GOAL OF THE EXERCISE - First find the line with "match goal with" in the entries below, then set down exactly every line through the line with "intros [= <-]. split; [reflexivity|].", that line included.

RECORDS FOR THE TASK -
(** ** What the validator accepts *)

Lemma digit_value_nonneg c d : digit_value c = Some d -> 0 <= d.
Proof.
  unfold digit_value.
  destruct ((48 <=? ord c) && (ord c <=? 57)) eqn:E1;
    [apply andb_prop in E1 as [E1 _]; apply Z.leb_le in E1;
     intros [= <-]; lia|].
  destruct ((97 <=? ord c) && (ord c <=? 102)) eqn:E2;
    [apply andb_prop in E2 as [E2 _]; apply Z.leb_le in E2;
     intros [= <-]; lia|].
  destruct ((65 <=? ord c) && (ord c <=? 70)) eqn:E3;
    [apply andb_prop in E3 as [E3 _]; apply Z.leb_le in E3;
     intros [= <-]; lia|].
  discriminate.
Qed.

Lemma int_digits_nonneg base s :
  forall acc v,
    0 <= base -> 0 <= acc -> int_digits base acc s = Ok v -> 0 <= v.
Proof.
  induction s as [|c s IH]; intros acc v Hb Hacc; cbn [int_digits].
  - intros [= <-]. exact Hacc.
  - destruct (digit_value c) as [d|] eqn:Ed; [|discriminate].
    destruct (d <? base); [|discriminate].
    apply IH; [exact Hb|]. pose proof (digit_value_nonneg _ _ Ed). nia.
Qed.

Lemma int_nonneg s base v : 0 <= base -> int s base = Ok v -> 0 <= v.
Proof.
  unfold int. intros Hb. destruct (truthy s); [|discriminate].
  apply int_digits_nonneg; lia.
Qed.

(** An octet that parses is a string of decimal digits and its value is
    a byte. *)
Lemma parse_octet_ok o v :
  BaseV4._parse_octet o = Ok v -> isascii_isdigit o = true /\ 0 <= v <= 255.
Proof.
  unfold BaseV4._parse_octet.
  destruct (negb (truthy o)); [discriminate|].
  destruct (isascii_isdigit o); cbn [negb]; [|discriminate].
  destruct (3 <? len_str o); [discriminate|].
  match goal with
  | |- context [bind ?r _] => destruct r as [lz|e]; cbn [bind]; [|discriminate]
  end.
  destruct lz; [discriminate|].
  destruct (int o 10) as [w|e] eqn:Ei; cbn [bind]; [|discriminate].
  destruct (Z.ltb_spec 255 w); [discriminate|].
  intros [= <-]. split; [reflexivity|].
  split; [apply (int_nonneg o 10); [lia|exact Ei]|assumption].
Qed.

Lemma isascii_isdigit_chars o :
  isascii_isdigit o = true ->
  truthy o = true /\ forallb is_ascii_digit (list_ascii_of_string o) = true.
Proof. unfold isascii_isdigit. intros H. apply andb_prop in H. exact H. Qed.

Lemma digits_dotted o :
  isascii_isdigit o = true ->
  forallb dotted_char (list_ascii_of_string o) = true.
Proof.
  intros H. apply isascii_isdigit_chars in H as [_ H].
  eapply forallb_weaken; [|exact H]. apply digit_dotted.
Qed.

Lemma digits_no_dot o :
  isascii_isdigit o = true -> negb (contains "." o) = true.
Proof.
  intros H. apply isascii_isdigit_chars in H as [_ H].
  apply negb_true_iff. eapply forallb_contains; [exact H|]. reflexivity.
Qed.

Lemma truthy_app a b : truthy a = true -> truthy (a ++ b)%string = true.
Proof. destruct a; [discriminate|reflexivity]. Qed.

(** Four octets that parse, joined by dots, are an IPv4 address: the
    bytes in big-endian order. *)
Lemma IPv4Address_init_quad o1 o2 o3 o4 v1 v2 v3 v4 :
  BaseV4._parse_octet o1 = Ok v1 -> BaseV4._parse_octet o2 = Ok v2 ->
  BaseV4._parse_octet o3 = Ok v3 -> BaseV4._parse_octet o4 = Ok v4 ->
  strip (join "." [o1; o2; o3; o4]) = join "." [o1; o2; o3; o4]
  /\ IPv4Address_init (join "." [o1; o2; o3; o4])
     = Ok (IPv4Address (((v1 * 256 + v2) * 256 + v3) * 256 + v4)).
Proof.
  intros H1 H2 H3 H4.
  destruct (parse_octet_ok _ _ H1) as [D1 B1].
  destruct (parse_octet_ok _ _ H2) as [D2 B2].
  destruct (parse_octet_ok _ _ H3) as [D3 B3].
  destruct (parse_octet_ok _ _ H4) as [D4 B4].
  assert (Hchars :
    forallb dotted_char (list_ascii_of_string (join "." [o1; o2; o3; o4]))
    = true).
  { apply forallb_chars_join; [reflexivity|].
    cbn [forallb]. rewrite !digits_dotted by assumption. reflexivity. }
  split.
  { apply strip_no_space.
    eapply forallb_weaken; [|exact Hchars]. apply dotted_char_no_space. }
  unfold IPv4Address_init.
  rewrite (forallb_contains _ _ "/"%char Hchars) by reflexivity.
  unfold BaseV4._ip_int_from_string.
  assert (Ht : truthy (join "." [o1; o2; o3; o4]) = true).
  { apply truthy_app. apply isascii_isdigit_chars in D1 as [D1 _]. exact D1. }
  rewrite Ht. cbn [negb].
  rewrite split_join;
    [|discriminate
     |cbn [forallb]; rewrite !digits_no_dot by assumption; reflexivity].
  change (len [o1; o2; o3; o4] =? 4) with true. cbn [negb mapM].
  rewrite H1, H2, H3, H4. cbn [bind].
  unfold int_from_bytes_big. cbn [for_].
  replace ((0 <=? v1) && (v1 <? 256)) with true
    by (symmetry; apply andb_true_intro; split;
        [apply Z.leb_le|apply Z.ltb_lt]; lia).
  cbn [bind].
  replace ((0 <=? v2) && (v2 <? 256)) with true
    by (symmetry; apply andb_true_intro; split;
        [apply Z.leb_le|apply Z.ltb_lt]; lia).
  cbn [bind].
  replace ((0 <=? v3) && (v3 <? 256)) with true
    by (symmetry; apply andb_true_intro; split;
        [apply Z.leb_le|apply Z.ltb_lt]; lia).
  cbn [bind].
  replace ((0 <=? v4) && (v4 <? 256)) with true
    by (symmetry; apply andb_true_intro; split;
        [apply Z.leb_le|apply Z.ltb_lt]; lia).
  cbn [bind try_except]. reflexivity.
Qed.

Lemma validate_ip_v4 s a :
  IPv4Address_init (strip s) = Ok a -> validate_ip s = Ok (Some a).
Proof. intros H. unfold validate_ip, ip_address. rewrite H. reflexivity. Qed.

Lemma range_In a b i : a <= i < b -> In i (range a b).
Proof.
  intros Hi. unfold range. apply in_map_iff.
  exists (Z.to_nat (i - a)). split; [lia|]. apply in_seq. lia.
Qed.

(** Every byte written in decimal parses back to itself. *)
Lemma parse_octet_str n :
  0 <= n <= 255 -> BaseV4._parse_octet (str n) = Ok n.
Proof.
  intros Hn.
  assert (Hall :
    forallb (fun k => match BaseV4._parse_octet (str k) with
                      | Ok m => m =? k
                      | Raise _ => false
                      end) (range 0 256) = true)
    by (vm_compute; reflexivity).
  pose proof (proj1 (forallb_forall _ _) Hall n (range_In 0 256 n ltac:(lia)))
    as H.
  cbv beta in H. destruct (BaseV4._parse_octet (str n)); [|discriminate].
  apply Z.eqb_eq in H. congruence.
Qed.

WRITTEN RESPONSE -
  match goal with
  | |- context [bind ?r _] => destruct r as [lz|e]; cbn [bind]; [|discriminate]
  end.
  destruct lz; [discriminate|].
  destruct (int o 10) as [w|e] eqn:Ei; cbn [bind]; [|discriminate].
  destruct (Z.ltb_spec 255 w); [discriminate|].
  intros [= <-]. split; [reflexivity|].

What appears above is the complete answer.